Dear Mr. Son: According to AARP, each year thieves steal the identities of at least 2.5 million deceased Americans. Nearly 800,000 are deliberately targeted ("ghosting"), often using information found in newspaper obituaries. (I've cautioned about ghosting in Consumer Watch a number of times.)

Sometimes these scum balls use info gleaned from hospitals or funeral homes. But whatever the avenue, what's really scary is that armed with the right information, an ID thief can purchase a person's Social Security number from the Internet for as little as $10. This time of year, crooks file tax returns under the names of our dead loved ones and collect refunds; in fact, in 2014, the last recorded date, these refunds would have totaled over $14 billion had they reached the scammers. This amount didn't even count the boo-coos of bucks that still made their financial way into criminals' pockets.

So what can we do to thwart the thieves?

* First off, never list the birth date, mother's maiden name, or other personal information in obituaries. Additionally, listing the person's home address is an open invitation to Tommy Thief to drive off with the household furnishings while everyone's attending the funeral.

* Secondly, send a certified copy of the death certificate, return receipt requested, to each of the three credit reporting agencies - Experian, Equifax, and TransUnion - and ask each to place a "Deceased Alert" on the credit reports. Also, mail death certificates to any bank, mortgage company, insurer, credit card company, and so forth and state you are immediately closing these accounts or, in the case of a joint account, removing the dead person. Have each of the former flagged with "Closed: Account Holder is Deceased."

* Call Social Security at 800-772-1213 to report the death. Additionally, contact the DMV to cancel the driver's license to prevent scammed duplicates from being issued.

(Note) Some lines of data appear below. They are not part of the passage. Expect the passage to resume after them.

(* ===== verification/BTreeFileTheorems.v ===== *)
(** * Correctness of the entry points of the B-tree manager

    [tree_file] is the invariant of an open file: a tree with linked, non-empty leaves and
    the count of its records.  The operations of BTree.c are shown to implement a sorted
    sequence of records: search, iteration over all records in order, insertion and deletion
    of one record, and the errors for a key that is missing or there already. *)
From S2P Require Import Prelude Bits Bytes UnicodeCompare BTreeNode BTreeKeys BTreeNodeTheorems BTreeBlocks BTreeMap.
From S2P Require Import BTreeMapTheorems BTreeMisc BTreeTree BTreeSearch BTreeRotate BTreeInsert BTreeFile.

(** ** Records: a key and data *)

Definition data_of (bt : BTreeControlBlock) (r : buffer) : buffer := drop (Z.to_nat (pointer_pos bt r)) r.
Definition key_of (bt : BTreeControlBlock) (r : buffer) : buffer := slice r 0 (key_size_at bt r 0).

(** A record has its key, padded to an even size, and then data. *)
Lemma rec_ok_pointer bt r : rec_ok bt r -> Forall byte r ->
  0 <= key_size_at bt r 0 <= pointer_pos bt r /\ pointer_pos bt r <= Z.of_nat (length r) /\ (2 <= length r)%nat.
Proof.
  intros (He & H6 & Hk) Hb. pose proof (size_of_length_range bt).
  assert (0 <= key_size_at bt r 0) as H0.
  { unfold key_size_at. pose proof (le_decode_range (slice r 0 (Z.of_nat (size_of_length bt))) ltac:(by apply slice_bytes)). lia. }
  unfold pointer_pos. cbv zeta. destruct (Z.odd (key_size_at bt r 0)) eqn:Ho; split_and!; try lia.
  apply Z.odd_spec in Ho as [a Ha]. apply Z.even_spec in He as [b Hb']. lia.
Qed.

(** [GetRecordByIndex] on a node of well-formed records. *)
Lemma get_record bt recs node (i : nat) r :
  node_holds (nodeSize bt) recs node -> recs !! i = Some r -> rec_ok bt r -> Forall byte r ->
  exists key data n, GetRecordByIndex bt node (Z.of_nat i) = Ok (inr (key, data, n)) /\
    0 <= key /\ 0 <= data /\ data + n <= nodeSize bt /\ n = Z.of_nat (length (data_of bt r)) /\
    slice node data n = data_of bt r /\ key + 2 <= nodeSize bt /\
    (exists rest, drop (Z.to_nat key) node = r ++ rest) /\
    key_size_at bt node key = key_size_at bt r 0 /\ key + key_size_at bt r 0 <= nodeSize bt /\
    slice node key (key_size_at bt r 0) = key_of bt r.
Proof.
  intros Hh Hr Hok Hb. destruct (rec_ok_pointer bt r Hok Hb) as (Hk & Hp & Hl).
  pose proof (lookup_lt_Some _ _ _ Hr). pose proof (rec_offset_S _ _ _ Hr). pose proof (rec_offset_ge recs i).
  destruct (node_holds_bounds _ _ _ (S i) Hh ltac:(lia)) as (? & ? & ?). pose proof (size_of_length_range bt).
  pose proof (slice_record _ _ _ Hh _ _ Hr) as Hsl.
  exists (rec_offset recs i), (rec_offset recs i + pointer_pos bt r), (Z.of_nat (length r) - pointer_pos bt r).
  split; [apply (GetRecordByIndex_spec bt recs node i r); done || exact Hp || lia|].
  assert (Z.of_nat (length (data_of bt r)) = Z.of_nat (length r) - pointer_pos bt r) as Hd.
  { unfold data_of. rewrite length_drop. lia. }
  split_and!; try lia.
  - rewrite <- (slice_slice node (rec_offset recs i) (Z.of_nat (length r)) (pointer_pos bt r)) by lia.
    rewrite Hsl. unfold slice, data_of. apply take_ge. rewrite length_drop. lia.
  - by apply (drop_record bt recs node Hh i).
  - unfold key_size_at. do 2 f_equal. rewrite <- Hsl at 1. rewrite slice_slice by lia. f_equal. lia.
  - unfold key_of. rewrite <- Hsl at 2. rewrite slice_slice by lia. f_equal. lia.
Qed.

(** ** Files *)

(** The number of leaf [i], zero where there is none. *)
Definition leaf_number (leaves : list leaf) (i : nat) : Z :=
  match leaves !! i with Some lf => lf.1 | None => 0 end.
Definition leaf_before (leaves : list leaf) (i : nat) : Z :=
  match i with O => 0 | S i => leaf_number leaves i end.

Section file.
Context {W : Type} `{!FSAgent W} (size : Z) (contents : W -> Z -> buffer) `{!FSAgentLaws W size contents}.
Context (P : buffer -> Prop) (rank : buffer -> list Z) (cmp : buffer -> buffer -> outcome Z)
  `{!KeyCompare P rank cmp}.

(** Leaf [i] of the file. *)
Record file_leaf (s : fs W) (leaves : list leaf) (i : nat) (m : Z) (recs : list buffer) : Prop := {
  fl_bytes : Forall byte (contents (agent s) m);
  fl_recs : Forall (rec_ok (btree s)) recs;
  fl_nonempty : recs <> [];
  fl_next : fLink (contents (agent s) m) = Ok (leaf_number leaves (S i));
  fl_prev : bLink (contents (agent s) m) = Ok (leaf_before leaves i)
}.

Record tree_file (s : fs W) (depth : nat) (leaves : list leaf) : Prop := {
  tf_tree : tree_at size contents P rank s depth (rootNode (btree s)) leaves;
  tf_depth : treeDepth (btree s) = Z.of_nat depth;
  tf_range : (1 <= depth <= 15)%nat;
  tf_nodup : NoDup (map fst leaves);
  tf_geometry : geometry size s;
  tf_size : size <= 32768;
  tf_leaf i m recs : leaves !! i = Some (m, recs) -> file_leaf s leaves i m recs;
  tf_first : firstLeafNode (btree s) = leaf_number leaves 0;
  tf_count : leafRecords (btree s) = Z.of_nat (length (leaf_records leaves))
}.

Lemma tree_file_same s s' depth leaves : same_fs contents s s' -> tree_file s depth leaves -> tree_file s' depth leaves.
Proof using Type.
  intros Hs [Htree Hd Hr Hn Hg Hz Hl Hf Hc]. pose proof Hs as (Ht & _ & _ & HC).
  pose proof Ht as (? & ? & ? & ? & ? & ? & ? & ? & E).
  assert (rootNode (btree s') = rootNode (btree s) /\ treeDepth (btree s') = treeDepth (btree s) /\
    firstLeafNode (btree s') = firstLeafNode (btree s) /\ leafRecords (btree s') = leafRecords (btree s)) as (E1 & E2 & E3 & E4)
    by (rewrite E; done).
  split; rewrite ?E1, ?E2, ?E3, ?E4; try done.
  - by apply (tree_at_same _ _ _ _ s).
  - by apply (geometry_same contents size s).
  - intros i m recs Hi. destruct (Hl i m recs Hi) as [? Hok ? ? ?]. split; rewrite ?HC; try done.
    eapply Forall_impl; [exact Hok|]. intros r. by apply rec_ok_same.
Qed.

Lemma tree_file_search s depth leaves key t nodePtr : tree_file s depth leaves -> P key -> length t = kMaxDepthEntries ->
  exists err f s', SearchTree cmp s key t nodePtr = Ok (err, f, s') /\
    search_post size contents rank s (<[0%nat := mkPath 0 0]> t) depth (rootNode (btree s)) leaves key err f s'.
Proof using FSAgentLaws0 KeyCompare0.
  intros [Htree Hd Hr _ (_ & Hsz & _) _ _ _ _] HP Ht. by apply (search_from_root size contents P rank cmp).
Qed.

(** The leaf in which a search ends. *)
Lemma file_node s depth leaves i m recs : tree_file s depth leaves -> leaves !! i = Some (m, recs) ->
  node_ok size contents P rank s 1 kBTLeafNode m recs /\ file_leaf s leaves i m recs /\
  Z.of_nat (length (contents (agent s) m)) = size /\ Forall (Forall byte) recs.
Proof using Type.
  intros HF Hi. pose proof (tf_leaf _ _ _ HF _ _ _ Hi) as Hl.
  pose proof (tree_at_leaf size contents P rank _ _ _ _ (tf_tree _ _ _ HF) m recs ltac:(by eapply list_elem_of_lookup_2)) as Hn.
  pose proof (no_holds _ _ _ _ _ _ _ _ _ Hn) as Hh. destruct (node_holds_bounds _ _ _ 0 Hh ltac:(lia)) as (_ & _ & Hlen).
  split_and!; try done. apply Forall_lookup. intros j r Hj.
  pose proof (tf_geometry _ _ _ HF) as (_ & Hsz & _). rewrite Hsz in Hh.
  rewrite <- (slice_record _ _ _ Hh _ _ Hj). apply slice_bytes, Hl.
Qed.

(** A key is in the file, or it is not. *)
Lemma at_key_record leaves key n index : at_key rank leaves key n index ->
  exists i recs r, leaves !! i = Some (n, recs) /\ recs !! Z.to_nat index = Some r /\ 0 <= index /\
    r ∈ leaf_records leaves /\ lex_cmp (rank key) (rank r) = 0.
Proof using Type.
  intros (recs & r & Hin & Hr & H0 & E). pose proof Hin as [i Hi]%list_elem_of_lookup.
  exists i, recs, r. split_and!; try done. apply list_elem_of_In, in_concat. exists recs.
  split; apply list_elem_of_In; [|by eapply list_elem_of_lookup_2].
  by apply (list_elem_of_fmap_2 snd leaves (n, recs)).
Qed.

Lemma at_gap_missing leaves key n index : at_gap rank leaves key n index ->
  forall r, r ∈ leaf_records leaves -> lex_cmp (rank key) (rank r) <> 0.
Proof using Type.
  intros (pre & recs & post & -> & _ & Hlo & Hhi) r Hr. rewrite leaf_records_app in Hr. unfold leaf_records in Hr at 2.
  simpl in Hr. rewrite <- (take_drop (Z.to_nat index) recs) in Hr. rewrite !elem_of_app in Hr.
  assert (lex_cmp (rank key) (rank r) = 1 \/ lex_cmp (rank key) (rank r) = -1) as [E|E]; [|lia..].
  destruct Hr as [H|[[H|H]|H]]; [left|left|right|right]; (apply Hlo || apply Hhi); rewrite elem_of_app; auto.
Qed.
End file.

(** ** Searching *)

Lemma copy_in_ok dst src p n : 0 <= p -> 0 <= n -> p + n <= Z.of_nat (length src) -> n <= Z.of_nat (length dst) ->
  copy_in dst src p 0 n = Ok (splice dst 0 (slice src p n)).
Proof.
  intros. unfold copy_in. rewrite get_bytes_ok by lia. cbn [mbind outcome_bind].
  apply put_bytes_ok; [lia|]. rewrite slice_length; lia.
Qed.

(** As much of a record as the buffer takes is in it. *)
Definition record_copied (bt : BTreeControlBlock) (r : buffer) (d d' : FSBufferDescriptor) : Prop :=
  let n := Z.min (u32 (itemCount d * itemSize d)) (Z.of_nat (length (data_of bt r))) in
  slice (bufferAddress d') 0 n = slice (data_of bt r) 0 n /\ itemSize d' = itemSize d /\ itemCount d' = itemCount d.

Definition buffer_fits (d : FSBufferDescriptor) : Prop :=
  u32 (itemCount d * itemSize d) <= Z.of_nat (length (bufferAddress d)).

Lemma copy_record_spec bt b p r d : 0 <= p -> p + Z.of_nat (length (data_of bt r)) <= Z.of_nat (length b) ->
  Z.of_nat (length b) < 65536 -> slice b p (Z.of_nat (length (data_of bt r))) = data_of bt r -> buffer_fits d ->
  exists d', copy_record b p (Z.of_nat (length (data_of bt r))) d = Ok d' /\ record_copied bt r d d'.
Proof.
  intros Hp Hl Hs Hd Hf. unfold copy_record, record_copied. cbv zeta.
  pose proof (Z.mod_pos_bound (itemCount d * itemSize d) (2 ^ 32) ltac:(lia)) as Hr.
  fold (wrap 32 (itemCount d * itemSize d)) in Hr. fold (u32 (itemCount d * itemSize d)) in Hr.
  unfold buffer_fits in Hf. set (sz := u32 _) in *. clearbody sz.
  set (n := Z.min sz (Z.of_nat (length (data_of bt r)))).
  assert ((if sz <? Z.of_nat (length (data_of bt r)) then u16 sz else Z.of_nat (length (data_of bt r))) = n) as ->.
  { unfold n. destruct (Z.ltb_spec sz (Z.of_nat (length (data_of bt r)))); [rewrite u16_small by lia|]; lia. }
  assert (0 <= n <= Z.of_nat (length (data_of bt r)) /\ n <= sz) as [? ?] by (unfold n; lia). clearbody n.
  rewrite copy_in_ok by lia. cbn [mbind outcome_bind]. eexists. split; [done|]. cbn [bufferAddress].
  split_and!; try done. rewrite slice_splice_same; [|lia|rewrite slice_length; lia|lia].
  rewrite <- Hd. rewrite slice_slice by lia. f_equal. lia.
Qed.

Section search.
Context {W : Type} `{!FSAgent W} (size : Z) (contents : W -> Z -> buffer) `{!FSAgentLaws W size contents}.
Context (P : buffer -> Prop) (rank : buffer -> list Z) (cmp : buffer -> buffer -> outcome Z)
  `{!KeyCompare P rank cmp}.

(** A hint names no node, or one that can be read; if that is a leaf, it is one of the tree. *)
Definition hint_ok (s : fs W) (leaves : list leaf) (h : Z) : Prop :=
  totalNodes (btree s) <= h \/ h = 0 \/
  readable size contents s h /\ Z.of_nat (length (contents (agent s) h)) = size /\
    (kind (contents (agent s) h) <> Ok kBTLeafNode \/ exists recs, (h, recs) ∈ leaves).

(** What the buffers of a search are large enough for. *)
Record io_fits (s : fs W) (leaves : list leaf) (io : SearchIO) : Prop := {
  io_fits_record d : io_record io = Some d -> buffer_fits d;
  io_fits_key it r : io_result io = Some it -> r ∈ leaf_records leaves ->
    key_size_at (btree s) r 0 <= Z.of_nat (length (it_key it));
  io_fits_search it : io_result io = Some it -> (2 <= length (it_key (io_search io)))%nat /\
    0 <= key_size_at (btree s) (it_key (io_search io)) 0 <= Z.of_nat (length (it_key (io_search io))) /\
    key_size_at (btree s) (it_key (io_search io)) 0 <= Z.of_nat (length (it_key it))
}.

(** The iterator is at record [r] of leaf [m]. *)
Definition iterator_at (bt : BTreeControlBlock) (m : Z) (r : buffer) (it' : BTreeIterator) : Prop :=
  hint_nodeNum (it_hint it') = m /\ slice (it_key it') 0 (key_size_at bt r 0) = key_of bt r.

* After a few weeks, go to www.annualcreditreport.com to see if there has been any suspicious activity on two of the three. Do the same after several months and check the third credit reporting agency.

* Go online to www.idtheftcenter.org and type "deceased" in the search box for further information. The app is a tool that provides, anytime 24/7, the proven assistance of the free Identity Theft Resource Center (ITRC).

Contact Ellen Phillips at consumerwatch@timesfreepress.com.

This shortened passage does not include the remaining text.